A deferência do presidente da mesa resultava de um calculismo
óbvio: explorar a paixão simplória do orador pelas cores do
PS, na presunção de um espectáculo pitoresco de «militância
popular» a oferecer aos congressistas e ao país. O facto de
Tino Covilhão não ter nada para dizer além de um aluvião de
encómios delirantes ao líder, ao partido e «às bases» - de
que ele se imaginava o Enviado -, não travou a tentação de
Almeida Santos em se aproveitar do desvario.
Quanto ao facto de Tino não ter nada que se visse para dizer,
afinal de contas, quem o tinha, naquele congresso?!...
O resultado é conhecido: após uma longa e deprimente galhofa de
toda a assembleia a aplaudir os desatinos do Tino, este
desembestou para a mesa da presidência a abraçar
convulsivamente António Guterres e quem lhe aparecesse à
frente.
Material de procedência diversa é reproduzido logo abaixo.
(* ===== verification/_CoqProject ===== *)
-Q . S2P
Prelude.v
Utf8.v
UnicodeTables.v
Unicode.v
Format.v
Tokens.v
Source.v
Stream.v
Scanner.v
ScannerFacts.v
FormatFacts.v
Search.v
SearchFacts.v
Strings.v
StringsFacts.v
Constraint.v
ConstraintFacts.v
PlusBuild.v
Lexis.v
Pos.v
Nodes.v
Walk.v
WellFormed.v
Positions.v
PositionFacts.v
Exprs.v
Printer.v
PrinterFacts.v
Branches.v
BranchFacts.v
Parser.v
ParserFacts.v
Grammar.v
GrammarFacts.v
TypeFacts.v
ExprFacts.v
OperatorFacts.v
StmtFacts.v
FileFacts.v
Precedence.v
ParserProps.v
ParserRelation.v
ParserRefines.v
ParserErrors.v
Bits.v
Magic.v
MagicFacts.v
Ssa.v
Words.v
Quotients.v
SsaFacts.v
Divisions.v
DivisionFacts.v
DivisionLiveness.v
BitOps.v
BitOpsFacts.v
Wide.v
WideFacts.v
Abt.v
SortedMaps.v
AbtTrees.v
AbtNodes.v
AbtInsert.v
AbtDelete.v
AbtFacts.v
AbtIter.v
AbtMerge.v
Upper.v
Objects.v
Terms.v
Termlists.v
TypeSets.v
TermFacts.v
TermlistFacts.v
TypeSetFacts.v
Types.v
Identity.v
Seguiu-se uma fulgurante ascensão à ribalta, com Tino a
ser recebido na sede nacional do PS e todos os órgãos de
comunicação social a projectarem-no para o estrelato. Na
televisão, abriu todos os telejornais e foi convidado de honra
de todos os canais, apareceu nos jornais diários e semanários,
deu entrevistas a rádios e até chegou a «artista» convidado
em escolas e universidades.
A demagogia florentina de Almeida Santos e dos principais
dirigentes do PS em se aproveitarem da demagogia simplória do
Tino transformara-se numa bola de neve. Tino levou à letra os
elogios e promessas de circunstância dos dirigentes do seu
partido e cismou que o PS o iria indigitar para deputado. É
claro que ninguém o fez. Bateu em vão a todas as portas,
incluindo as dos que lhe alimentaram o sonho. Segundo ele,
Almeida Santos respondeu-lhe que «estas coisas eram
complicadas e difíceis», Narciso Miranda (ele próprio
um exemplo de modesto funcionário público que ascendeu ao topo
do PS) «enrolou-me com paleio e acabou por não dizer
nada» e António Guterres, pura e simplesmente, nunca o
recebeu, talvez com medo de levar um novo e esmagador abraço.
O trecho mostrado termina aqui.